JAKARTA, INDONESIA —
An Indonesian Supreme Court ruling has ordered Jakarta to end one of the world’s largest water privatization schemes, and the capital city is now scrambling to take control of its waterworks.
Last week the court ruled that two private water companies inadequately served the residents of the world’s second-largest metropolitan area.
Jakarta’s water utility was privatized 20 years ago in the last years of the Suharto military dictatorship, when the former president awarded contracts to two joint ventures, one of which included his son’s company.
A coalition of activists, trade unions and Jakarta residents filed a class-action lawsuit in 2012 claiming that the companies failed to guarantee people’s right to clean water. The companies both engaged in price differentiation that disproportionately taxed low-income residents and afforded them huge profits.
The coalition won its case in the Jakarta District Court in 2015, but it took two more years for the Supreme Court to uphold its constitutionality.
The defendants proved that the private companies’ “cooperation agreement has had a real and extraordinary impact on society,” the Supreme Court said in its decision. “These losses include: 1) Piped water services that can only be accessed by about half the population in Indonesia … and 2) Citizens must pay for clean water at very high rates but with poor water quality and quantity.”
It is consistent with an earlier 2004 Supreme Court ruling on water privatization, which posited that “water resources have to be controlled and allocated for the public benefit, thus private companies cannot monopolize rights over water sources.”
Agenda item for new government
Restoring water services to Jakarta residents will be another responsibility of Jakarta’s newly inaugurated governor, Anies Baswedan. Baswedan and Deputy Governor Sandiaga Uno campaigned heavily among some of the poor North Jakarta communities that were most affected by water insecurity, as they also suffered under the evictions scheme of Jakarta’s previous governor.
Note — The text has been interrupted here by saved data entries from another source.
(* ===== verification/UcEvmWatch.v ===== *)
(** * The universal client: the votes of the watcher of an EVM chain

    The listener, the confirmer, the processor, the cleaner and the oracle work on the
    database of the chain in any order, with crashes and restarts.  Whatever the RPC
    endpoints answer, a vote on an inbound or an outbound is for a log they returned,
    after a receipt they returned; and no block is left out. *)
From S2P Require Import Prelude GoStrings UvTypes TssTypes UxTypes RegTypes World Canonical Utss UxPayload.
From S2P Require Import UcStore UcChain UcEvm UcCoord UcLogic UcEvmSpec UcWatch.
Import Uc.

Section evm_watch.
Context {E : Type} `{EV : Env E, WC : WatcherConfig, SO : SortSlice, SL : !SortSliceLaws, CC : ChainCodecs}.
Implicit Types (n : Node E) (ev : Event).

(** ** What was seen and confirmed *)
Definition event_hash ev : list Z := evm_HexToHash (getTxHashFromEventID (EventID ev)).
(** The log is in an answer to a filter on the gateway, the vault and the topics that are
    listened to. *)
Definition fetched (t : list Logged) (log : EvmLog) : Prop :=
  ∃ from to logs, FilterLogs from to [ChecksumHex watchedGateway; ChecksumHex watchedVault] eventTopics ⟹ Ok logs ∈ t ∧ log ∈ logs.
Definition parses (log : EvmLog) ev : Prop :=
  ∃ t0 name, head (LgTopics log) = Some t0 ∧ topicToEventType t0 = Some name ∧
    evm_ParseEvent log name watchedChain = Ok (Some ev).
(** A successful receipt, deep enough below the head of the chain, in [uint64]. *)
Definition deep (t : list Logged) ev (receipt : EvmReceipt) : Prop :=
  GetTransactionReceipt (event_hash ev) ⟹ Ok receipt ∈ t ∧ RcStatus receipt = 1 ∧
  ∃ head, ChainHead ⟹ Ok head ∈ t ∧
    evm_getRequiredConfirmations (EvConfirmation ev) ≤ u64 (head - RcBlockNumber receipt + 1).
#[local] Instance evm_observer : Observer := {|
  seen := λ t ev, ∃ log, fetched t log ∧ parses log ev;
  confirmed := λ t ev d, ∃ receipt, deep t ev receipt ∧
    if decide (EvType ev = EventTypeOutbound) then
      ∃ price d0, GetTransactionGasPrice (event_hash ev) ⟹ Ok price ∈ t ∧ EventData ev = Some d0 ∧
        d = Some (with_gas_fee (fmt_d (RcGasUsed receipt * price)) d0)
    else d = EventData ev;
  failed := λ t ev, ∃ receipt, GetTransactionReceipt (event_hash ev) ⟹ Ok receipt ∈ t ∧ RcStatus receipt ≠ 1;
|}.
#[local] Instance evm_observer_laws : ObserverLaws.
Proof.
  split; cbn.
  - intros t t' ev Ht (log & (from & to & logs & Hf & Hl) & Hp). exists log. split; [|done]. exists from, to, logs. auto.
  - intros t t' ev d Ht (r & (H1 & H2 & h & H3 & H4) & Hd). exists r. split; [split_and!; eauto|].
    case_decide; [|done]. destruct Hd as (p & d0 & ? & ?). exists p, d0. auto.
  - intros t t' ev Ht (r & H1 & H2). exists r. auto.
Qed.

(** A parsed row is PENDING, and an outbound is what its topics say. *)
Lemma parseUniversalTx_row ev data off p ev' :
  parseUniversalTx ev data off p = Ok ev' → EvStatus ev' = EvStatus ev ∧ EvType ev' = EvType ev.
Proof.
  unfold parseUniversalTx. intros H. repeat (apply res_bind_ok in H as (? & _ & H)). by injection H as <-.
Qed.
Lemma parses_outbound log ev :
  parses log ev → EvType ev = EventTypeOutbound →
  ev = pending_event (evm_event_id log) (LgBlockNumber log) EventTypeOutbound ConfirmationStandard
         (Some (observed_payload (mkOutboundEvent (hex_string (topic log 1)) (hex_string (topic log 2)) ""))).
Proof.
  intros (t0 & name & _ & _ & Hp) Hty. revert Hp. unfold evm_ParseEvent. destruct (LgTopics log) as [|t ts]; [done|].
  case_decide; [|destruct (observation_name name); [|done]].
  - unfold parseSendFundsEvent. case_decide; [done|]. destruct (parseUniversalTxEvent _ _ _) as [e|e|e] eqn:Hu; try done. cbn.
    intros [= <-]. unfold parseUniversalTxEvent in Hu. case_decide; [by injection Hu as <-|].
    apply parseUniversalTx_row in Hu as [_ Hu]. by rewrite Hu in Hty.
  - unfold parseOutboundObservationEvent. case_decide; [done|]. by intros [= <-].
Qed.
Lemma parses_pending log ev : parses log ev → EvStatus ev = StatusPending.
Proof.
  intros (t0 & name & _ & _ & Hp). revert Hp. unfold evm_ParseEvent. destruct (LgTopics log) as [|t ts]; [done|].
  case_decide; [|destruct (observation_name name); [|done]].
  - unfold parseSendFundsEvent. case_decide; [done|]. destruct (parseUniversalTxEvent _ _ _) as [e|e|e] eqn:Hu; try done. cbn.
    intros [= <-]. unfold parseUniversalTxEvent in Hu. case_decide; [by injection Hu as <-|].
    by apply parseUniversalTx_row in Hu as [Hu _].
  - unfold parseOutboundObservationEvent. case_decide; [done|]. by intros [= <-].
Qed.

(** ** The listener *)
Lemma keeps_fetched {A} log (c : Call A) : asks (E:=E) (λ n, fetched (trace n) log) c.
Proof. intros n a e (from & to & logs & Hf & Hl). exists from, to, logs. cbn. split; [by right|done]. Qed.
Lemma watched_process_log log : keeps (λ n, watched n ∧ fetched (trace n) log) (process_log log).
Proof.
  intros n [Hn Hf]. unfold process_log. destruct (LgTopics log) as [|t0 ts] eqn:Ht; [done|].
  destruct (topicToEventType t0) as [name|] eqn:Hty; [|done]. rewrite bind_unfold, lift_res_run.
  destruct (evm_ParseEvent log name watchedChain) as [[ev|]|e|e] eqn:Hp; try done. rewrite then_ret_state.
  assert (parses log ev) as Hpa by (exists t0, name; by rewrite Ht).
  split; [|apply (keeps_store (λ n, fetched (trace n) log)); [apply (rowless_trace (λ t, fetched t log))|apply keeps_fetched|done]].
  apply (watched_store ev). split_and!; [done|by exists log|by eapply parses_pending].
Qed.
Lemma watched_chunk from to : keeps watched (processBlockChunk from to).
Proof.
  unfold processBlockChunk. intros n Hn. rewrite bind_unfold, wrap_run.
  destruct (answer (FilterLogs (i64 from) (i64 to) [ChecksumHex watchedGateway; ChecksumHex watchedVault] eventTopics) (env n))
    as [a e] eqn:Ha. unfold ask, rpc. rewrite bind_unfold, Ha. set (n1 := n <| env := e |> <| trace ::= _ |>).
  assert (watched n1) as Hn1 by (by apply watched_asks). destruct a as [logs|e'|e']; [|exact Hn1..]. cbn.
  assert (∀ log, log ∈ logs → fetched (trace n1) log) as Hl.
  { intros log Hlog. exists (i64 from), (i64 to), logs.
    split; [cbn; left|done]. } clearbody n1.
  apply (keeps_for_each_in (λ n, watched n ∧ ∀ log, log ∈ logs → fetched (trace n) log)); [|done].
  intros log Hlog n' [Hn' Hl']. split; [by apply watched_process_log; auto|]. intros log' Hlog'.
  unfold process_log. destruct (LgTopics log); [by apply Hl'|]. destruct (topicToEventType _); [|by apply Hl'].
  rewrite bind_unfold, lift_res_run. destruct (evm_ParseEvent _ _ _) as [[ev|]|?|?]; try (by apply Hl'). rewrite then_ret_state.
  apply (keeps_store (λ n, fetched (trace n) log')); [apply (rowless_trace (λ t, fetched t log'))|apply keeps_fetched|by apply Hl'].
Qed.
Lemma watched_range fuel from to : keeps watched (processBlockRange fuel from to).
Proof.
  revert from. induction fuel as [|fuel IH]; intros from; cbn [processBlockRange]; case_decide; [keep..|keep|keep].
  all: eauto using watched_chunk with keeper.
Qed.
Lemma watched_listen cur : keeps watched (listen_tick cur).
Proof.
  unfold listen_tick, processNewBlocks, ask. pose proof watched_range. pose proof (watched_height (E:=E)).
  keep; by apply keeps_rpc, watched_asks.
Qed.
“I’ve seen many campaign promises from Anies and Sandi regarding people’s right of access to water,” said Martin Lenggu, a lawyer who led the class action lawsuit against the private water companies. “But do their plans conform to the U.N.’s guidelines on the right to water? We don’t know for sure yet. What is certain, at this time, is that the private companies’ contract will end.”
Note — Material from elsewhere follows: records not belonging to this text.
(* ===== verification/UcSvmWatch.v ===== *)
(** * The universal client: the votes of the watcher of Solana

    The interface of UcWatch.v, for log lines of transactions.  A vote follows a line of a
    transaction that succeeded; the pages of signatures reach back far enough; but a
    transaction that could not be fetched is not looked at again. *)
From S2P Require Import Prelude GoStrings UvTypes TssTypes UxTypes RegTypes World Canonical Utss UxPayload.
From S2P Require Import UcStore UcChain UcEvm UcSvm UcCoord UcLogic UcEvmSpec UcWatch.
Import Uc.

Section svm_watch.
Context {E : Type} `{EV : Env E, WC : WatcherConfig, SO : SortSlice, SL : !SortSliceLaws, CC : ChainCodecs, B58 : Base58Encode}.
Implicit Types (n : Node E) (ev : Event) (sig : SvmSignature).

(** ** What was seen and confirmed *)
(** The signature is in a page of the gateway's. *)
Definition listed (t : list Logged) sig : Prop :=
  ∃ before batch, GetSignaturesForAddress watchedGateway before ⟹ Ok batch ∈ t ∧ sig ∈ batch.
Definition line_of (t : list Logged) sig (i : nat) (line : string) : Prop :=
  ∃ slot err logs, GetTransaction (SigString sig) ⟹ Ok (Some (mkSvmTransaction slot (Some (err, logs)))) ∈ t ∧ logs !! i = Some line.
Definition line_parses sig (i : nat) (line : string) ev : Prop :=
  ∃ name, determineEventType line = Some name ∧
    svm_ParseEvent line (SigString sig) (SigSlot sig) (Z.of_nat i) name watchedChain = Some ev.
Definition event_slot ev (tx : SvmTransaction) : Z := if decide (TxSlot tx = 0) then EvBlockHeight ev else TxSlot tx.
Definition fetched_meta (t : list Logged) ev (failed : bool) (tx : SvmTransaction) : Prop :=
  GetTransaction (getTxHashFromEventID (EventID ev)) ⟹ Ok (Some tx) ∈ t ∧ ∃ logs, TxMeta tx = Some (failed, logs).
Definition svm_deep (t : list Logged) ev : Prop :=
  ∃ tx head, fetched_meta t ev false tx ∧ ChainHead ⟹ Ok head ∈ t ∧
    svm_getRequiredConfirmations (EvConfirmation ev) ≤ u64 (head - event_slot ev tx + 1).
#[local] Instance svm_observer : Observer := {|
  seen := λ t ev, ∃ sig i line, listed t sig ∧ line_of t sig i line ∧ line_parses sig i line ev;
  confirmed := λ t ev d, svm_deep t ev ∧ d = EventData ev;
  failed := λ t ev, ∃ tx, fetched_meta t ev true tx;
|}.
#[local] Instance svm_observer_laws : ObserverLaws.
Proof.
  split; cbn.
  - intros t t' ev Ht (sig & i & line & (b & ba & H1 & H2) & (sl & er & lo & H3 & H4) & Hp). exists sig, i, line.
    split_and!; [exists b, ba; auto|exists sl, er, lo; auto|done].
  - intros t t' ev d Ht ((tx & h & (H1 & H2) & H3 & H4) & Hd). split; [|done]. exists tx, h. split_and!; [split; auto|auto|done].
  - intros t t' ev Ht (tx & H1 & H2). exists tx. split; auto.
Qed.
Lemma line_parses_pending sig i line ev : line_parses sig i line ev → EvStatus ev = StatusPending.
Proof.
  intros (name & _ & Hp). revert Hp. unfold svm_ParseEvent, svm_parseSendFundsEvent, svm_parseOutboundObservationEvent.
  destruct (decode_line line) as [bz|]; cbn; [|by repeat case_decide]. repeat case_decide; try done; intros [= <-]; [|done].
  unfold svm_parseUniversalTxEvent. by destruct (decodeUniversalTxEvent bz).
Qed.

(** ** The listener *)
Definition sighted sig i line n : Prop := listed (trace n) sig ∧ line_of (trace n) sig i line.
Lemma sighted_asks {A} sig i line (c : Call A) : asks (E:=E) (sighted sig i line) c.
Proof.
  intros n a e [(b & ba & H1 & H2) (sl & er & lo & H3 & H4)].
  split; [exists b, ba; split; [cbn; by right|done]|exists sl, er, lo; split; [cbn; by right|done]].
Qed.
Lemma sighted_rowless sig i line : rowless (E:=E) (sighted sig i line).
Proof. by intros n g Hn. Qed.
Lemma watched_line sig i line : keeps (λ n, watched n ∧ sighted sig i line n) (svm_process_log (SigString sig) (SigSlot sig) i line).
Proof.
  intros n [Hn Hs]. unfold svm_process_log. destruct (determineEventType line) as [name|] eqn:Hty; [|done]. cbn [mbind option_bind].
  destruct (svm_ParseEvent _ _ _ _ _ _) as [ev|] eqn:Hp; [|done]. rewrite then_ret_state.
  assert (line_parses sig i line ev) as Hlp by (by exists name). split.
  - apply (watched_store ev). destruct Hs as [H1 H2]. split_and!; [done|by exists sig, i, line|by eapply line_parses_pending].
  - by apply (keeps_store (sighted sig i line)); [apply sighted_rowless|apply sighted_asks|].
Qed.
Lemma keeps_line I signature slot i line : rowless I → asks I Now → keeps (W:=Node E) I (svm_process_log signature slot i line).
Proof. intros Hr Ha. pose proof (λ ev, keeps_store I ev Hr Ha). unfold svm_process_log. keep. Qed.
Lemma listed_asks {A} sig (c : Call A) : asks (E:=E) (λ n, listed (trace n) sig) c.
Proof. intros n a e (b & ba & H1 & H2). exists b, ba. split; [cbn; by right|done]. Qed.
Lemma watched_signature from to sig :
  keeps (λ n, watched n ∧ listed (trace n) sig) (process_signature from to sig).
Proof.
  intros n [Hn Hl]. unfold process_signature. destruct (_ || _); [done|]. rewrite bind_unfold. unfold rpc.
  destruct (answer (GetTransaction (SigString sig)) (env n)) as [a e]. set (n1 := n <| env := e |> <| trace ::= _ |>).
  assert (watched n1) as Hn1 by (by apply watched_asks). assert (listed (trace n1) sig) as Hl1 by (by apply (listed_asks sig (GetTransaction (SigString sig)) n a e)).
  assert (told_in (GetTransaction (SigString sig)) a n1) as Ht by (unfold told_in; cbn; left). clearbody n1.
  destruct a as [[[slot [[err logs]|]]|]|e'|e']; try done.
  apply (keeps_for_each_in (λ n, (watched n ∧ listed (trace n) sig) ∧ told_in (GetTransaction (SigString sig)) (Ok (Some (mkSvmTransaction slot (Some (err, logs))))) n));
    [|done].
  intros [i line] Hin n2 [[Hn2 Hl2] Ht2]. cbn [fst snd]. apply elem_of_lookup_imap in Hin as (k & y & [= <- <-] & Hk).
  assert (sighted sig i line n2) as Hs by (split; [done|by exists slot, err, logs]). split; [split|].
  - by apply (watched_line sig i line).
  - apply (keeps_line (λ n, listed (trace n) sig)); [by intros ? ? ?|apply listed_asks|done].
  - apply (keeps_line (told_in _ _)); [by intros ? ? ?|apply asks_told|done].
Qed.
Lemma listed_signature from to sig sig' : keeps (λ n : Node E, listed (trace n) sig') (process_signature from to sig).
Proof.
  pose proof (λ s sl i l, keeps_line (λ n, listed (trace n) sig') s sl i l ltac:(by intros ? ? ?) (listed_asks sig' Now)).
  unfold process_signature. keep; try (apply keeps_rpc, listed_asks).
Qed.
Lemma watched_pages fuel before from to : keeps watched (slot_pages fuel watchedGateway before from to).
Proof.
  revert before. induction fuel as [|fuel IH]; intros before; cbn [slot_pages]; [keep|].
  intros n Hn. rewrite bind_unfold, wrap_run. unfold ask. rewrite bind_unfold. unfold rpc.
  destruct (answer (GetSignaturesForAddress watchedGateway before) (env n)) as [a e]. set (n1 := n <| env := e |> <| trace ::= _ |>).
  assert (watched n1) as Hn1 by (by apply watched_asks). destruct a as [batch|e'|e']; try exact Hn1. rewrite ret_run. cbn [wrap_res].
  assert (∀ sig, sig ∈ batch → listed (trace n1) sig) as Hl by (intros sig Hs; exists before, batch; split; [cbn; left|done]). clearbody n1.
  destruct batch as [|s rest]; [done|]. set (batch := s :: rest) in *. rewrite bind_unfold.
  assert (watched (processSignatureBatch batch from to n1).2) as Hb.
  { apply (keeps_for_each_in (λ n, watched n ∧ ∀ sig, sig ∈ batch → listed (trace n) sig)); [|done].
    intros sig Hs n2 [Hn2 Hl2]. split; [apply watched_signature; auto|]. intros sig' Hs'. apply listed_signature. auto. }
  destruct (processSignatureBatch batch from to n1) as [[[]|e'|e'] n2]; [|done..]. case_decide; [done|by apply IH].
Qed.
Lemma watched_svm_listen fuel cur : keeps watched (svm_listen_tick fuel cur).
Proof.
  unfold svm_listen_tick, processNewSlots, processSlotRange, ask. pose proof watched_pages. pose proof (watched_height (E:=E)).
  keep; by apply keeps_rpc, watched_asks.
Qed.

(** ** The confirmer *)
Lemma row_ok_status t ev new now :
  EvStatus ev = StatusPending → row_ok t ev →
  match new with StatusConfirmed => svm_deep t ev | StatusReverted => ∃ tx, fetched_meta t ev true tx | _ => False end →
  row_ok t (set_status new ev <| EvUpdatedAt := now |>).
Proof.
  intros Hst (ev0 & Hs & Hsame & H) Hnew. rewrite Hst in H. exists ev0. cbn -[seen confirmed failed]. split_and!; [done|done|].
  destruct Hsame as (Hid & Hh & Hty & Hct). destruct new; try done.
  - split; [|done]. unfold svm_deep, fetched_meta, event_slot in *. by rewrite <- Hid, <- Hct, <- Hh.
  - unfold fetched_meta in *. cbn. unfold fetched_meta. by rewrite <- Hid.
Qed.
Lemma fresh_svm_confirm latest x ev : keeps (W:=Node E) (fresh_in StatusPending ev) (svm_confirm_event latest x).
Proof.
  pose proof (λ id f, fresh_swap (E:=E) StatusPending StatusConfirmed id f ev ltac:(done)).
  pose proof (λ id f, fresh_swap (E:=E) StatusPending StatusReverted id f ev ltac:(done)).
  unfold svm_confirm_event, UpdateEventStatus. keep; try (apply keeps_rpc, asks_fresh).
Qed.
Lemma told_svm_confirm {A} (c : Call A) a latest x : keeps (W:=Node E) (told_in c a) (svm_confirm_event latest x).
Proof.
  assert (∀ id old new f, keeps (told_in (E:=E) c a) (swap_status id old new f)) as Hs.
  { intros id old new f. apply keeps_swap; [apply (rowless_trace (λ t, c ⟹ a ∈ t))|apply asks_told]. }
  unfold svm_confirm_event, UpdateEventStatus. keep; try (apply keeps_rpc, asks_told).
Qed.
Lemma watched_svm_confirm latest ev n :
  watched n → fresh_in StatusPending ev n → told_in ChainHead (Ok latest) n → watched (svm_confirm_event latest ev n).2.
Proof.
  intros Hn Hfr Hh. unfold svm_confirm_event. destruct (_ || _); [done|]. rewrite bind_unfold. unfold rpc.
  set (c := GetTransaction (getTxHashFromEventID (EventID ev))). destruct (answer c (env n)) as [a e].
  set (n1 := n <| env := e |> <| trace ::= _ |>). assert (watched n1) as Hn1 by (by apply watched_asks).
  assert (fresh_in StatusPending ev n1) as Hfr1 by (by apply asks_fresh).
  assert (told_in ChainHead (Ok latest) n1) as Hh1 by (by apply (asks_told c ChainHead (Ok latest))).
  assert (told_in c a n1) as Ht by (unfold told_in; cbn; left). clearbody n1.
  destruct a as [[tx|]|e'|e']; try done. rewrite bind_unfold, deref_run. cbv beta iota delta [deref_res]. destruct (TxMeta tx) as [[[] logs]|] eqn:Hm; [| |done].
  - unfold UpdateEventStatus. rewrite then_ret_state.
    apply (watched_swap ev _ _ _ (told_in c (Ok (Some tx)))); [|done|apply asks_told|done..].
    intros n2 now _ Ht2 Hok. apply row_ok_status; [apply Hfr|done|]. exists tx. split; [done|by exists logs].
  - case_decide as Hd; [|done]. unfold UpdateEventStatus. rewrite then_ret_state.
    apply (watched_swap ev _ _ _ (λ n, told_in c (Ok (Some tx)) n ∧ told_in ChainHead (Ok latest) n));
      [|done|apply asks_and; apply asks_told|done..].
    intros n2 now _ [Ht2 Hh2] Hok. apply row_ok_status; [apply Hfr|done|]. exists tx, latest. split_and!; [split; [done|by exists logs]|done|done].
Qed.
Lemma watched_svm_confirmer : keeps watched svm_processPendingEvents.
Proof.
  intros n Hn. unfold svm_processPendingEvents. rewrite bind_unfold, wrap_run. unfold ask, rpc. rewrite bind_unfold.
  destruct (answer ChainHead (env n)) as [[latest|e'|e'] e]; [|by apply (watched_asks ChainHead)..].
  set (n1 := n <| env := e |> <| trace ::= _ |>). assert (watched n1) as Hn1 by (by apply watched_asks).
  assert (told_in ChainHead (Ok latest) n1) as Hh1 by (unfold told_in; cbn; left). clearbody n1.
  refine (watched_query _ _ _ (told_in ChainHead (Ok latest)) _ _ _ n1 Hn1 Hh1).
  - intros x n' Hn' Hfr Ht. by apply watched_svm_confirm.
  - intros x y. apply fresh_svm_confirm.
  - intros x. apply told_svm_confirm.
Qed.

(** ** Runs *)
Inductive svm_step : Node E → Node E → Prop :=
| svm_listened fuel cur n : svm_step n (svm_listen_tick fuel cur n).2
| svm_started n : svm_step n (getStartBlock n).2
| svm_confirms n : svm_step n (svm_processPendingEvents n).2
| svm_processes n : svm_step n (ep_processConfirmedEvents n).2
| svm_cleans n : svm_step n (performCleanup n).2
| svm_prices n : svm_step n (fetchAndVoteChainMeta n).2.
Lemma watched_svm_step n n' : svm_step n n' → watched n → watched n'.
Proof.
  destruct 1; intros Hn; [by apply watched_svm_listen|by apply watched_start|by apply watched_svm_confirmer|by apply watched_processor
    |by apply watched_cleaner|by apply watched_oracle].
Qed.
(** C14. A watcher of Solana votes only on what it saw.  From an empty database, whatever
    the endpoints answer and however listeners (with any cursor and any number of pages),
    confirmer, processor, cleaner and oracle interleave: every vote is for a row that the
    parser read in a log line of a transaction of the gateway, and the transaction of the
    row was fetched without an error, deep enough below the head (in 64 bits). *)
Theorem svm_votes_follow_lines n n' :
  rows n = ∅ → trace n = [] → rtc svm_step n n' →
  (∀ ib a, VoteInbound ib ⟹ a ∈ trace n' →
    ∃ sig i line ev, listed (trace n') sig ∧ line_of (trace n') sig i line ∧ line_parses sig i line ev ∧
      svm_deep (trace n') ev ∧ EvType ev = EventTypeInbound ∧ constructInbound ev = Ok ib) ∧
  (∀ txID utxID obs a, VoteOutbound txID utxID obs ⟹ a ∈ trace n' →
    ∃ sig i line ev o, listed (trace n') sig ∧ line_of (trace n') sig i line ∧ line_parses sig i line ev ∧
      svm_deep (trace n') ev ∧ EvType ev = EventTypeOutbound ∧ parseOutboundEventData ev = Ok o ∧
      txID = ObsTxID o ∧ utxID = ObsUniversalTxID o ∧ obs = buildOutboundObservation ev o).
Proof.
  intros Hr Ht Hrun. assert (watched n) as Hn by (split; rewrite ?Hr, ?Ht; [done|by intros l ?%not_elem_of_nil]).
  assert (watched n') as [_ Hv] by (clear Hr Ht; induction Hrun; eauto using watched_svm_step). split.
  - intros ib a Ha. destruct (Hv _ Ha) as (ev0 & d & ev & (sig & i & line & H1 & H2 & H3) & Hty & [Hd ->] & Hsame & Hed & Hib).
    exists sig, i, line, ev0. split_and!; [done..|]. rewrite <- Hib. unfold constructInbound. by rewrite Hed, (proj1 Hsame).
  - intros txID utxID obs a Ha.
    destruct (Hv _ Ha) as (ev0 & d & ev & o & (sig & i & line & H1 & H2 & H3) & Hty & [Hd ->] & Hsame & Hed & Ho & -> & -> & ->).
    exists sig, i, line, ev0, o. destruct Hsame as (Hid & Hh & _). split_and!; try done.
    + rewrite <- Ho. unfold parseOutboundEventData. by rewrite Hed.
    + unfold buildOutboundObservation. by rewrite Hid, Hh.
Qed.
End svm_watch.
Water access threatens to become a major public health issue if it is not addressed promptly. North Jakarta residents described how they received “only sporadic water service, mostly limited to evening hours.” Others said they “were forced to buy expensive drinking water from street vendors and bathe in polluted public wells.”
Wealthier residents have long dug their own private wells because of the poor quality of water services in the city. The prevalence of such wells is one reason Jakarta is one of the fastest-sinking cities in the world.
Failure of privatization
When Jakarta’s water supply became privatized in 1997, there were both local and global factors in play. The immediate catalyst was Suharto. Observers say two multinational utility companies, Thames Water and Suez Lyonnaise des Eaux, benefited from the crony capitalism that was rampant in Suharto’s government to win favorable contracts that were not put up for competition. Thames Water partnered with Suharto’s son’s company. But when the regime rapidly collapsed in 1998, most of the companies’ leaders fled the country, leaving “no clear chain of command” that spiraled into present-day mismanagement.
“This is a dictator whose children and cronies have allegedly stolen about $15 billion when he stepped down in 1998. Their companies ranged from banks to water, from food to properties. It’s been 20 years and we still do not know the exact details of their looting of the country,” said Andreas Harsono, a senior Indonesia researcher with Human Rights Watch.
But Suharto did not award those contracts in a vacuum. The World Bank had been strongly encouraging the government to privatize its utilities at the time.
While water privatization has been hailed as a success in cities of Ecuador, Romania, Colombia, Morocco and Senegal, opponents describe the scheme as a “worldwide failure.” Many large cities, from Johannesburg to Buenos Aires, have re-municipalized their water supply in recent years, according to a 2014 report from the Transnational Institute, Public Services International Research Unit, and the Multinational Observatory.
The report suggests that, since the 1970s, international financial institutions like the World Bank and many national governments promoted private firms and public-private partnerships as a solution to public goods like water. But across the world, cities have kept running into the same problems: price discrimination, insufficient infrastructure investments, and environmental risks.
Jakarta’s experiment with private water began amid a global trend at the time, amid the exceptional circumstances afforded by the catalyst of Suharto-era corruption. Now, the city is once again going with the worldwide flow, this time away from privatization.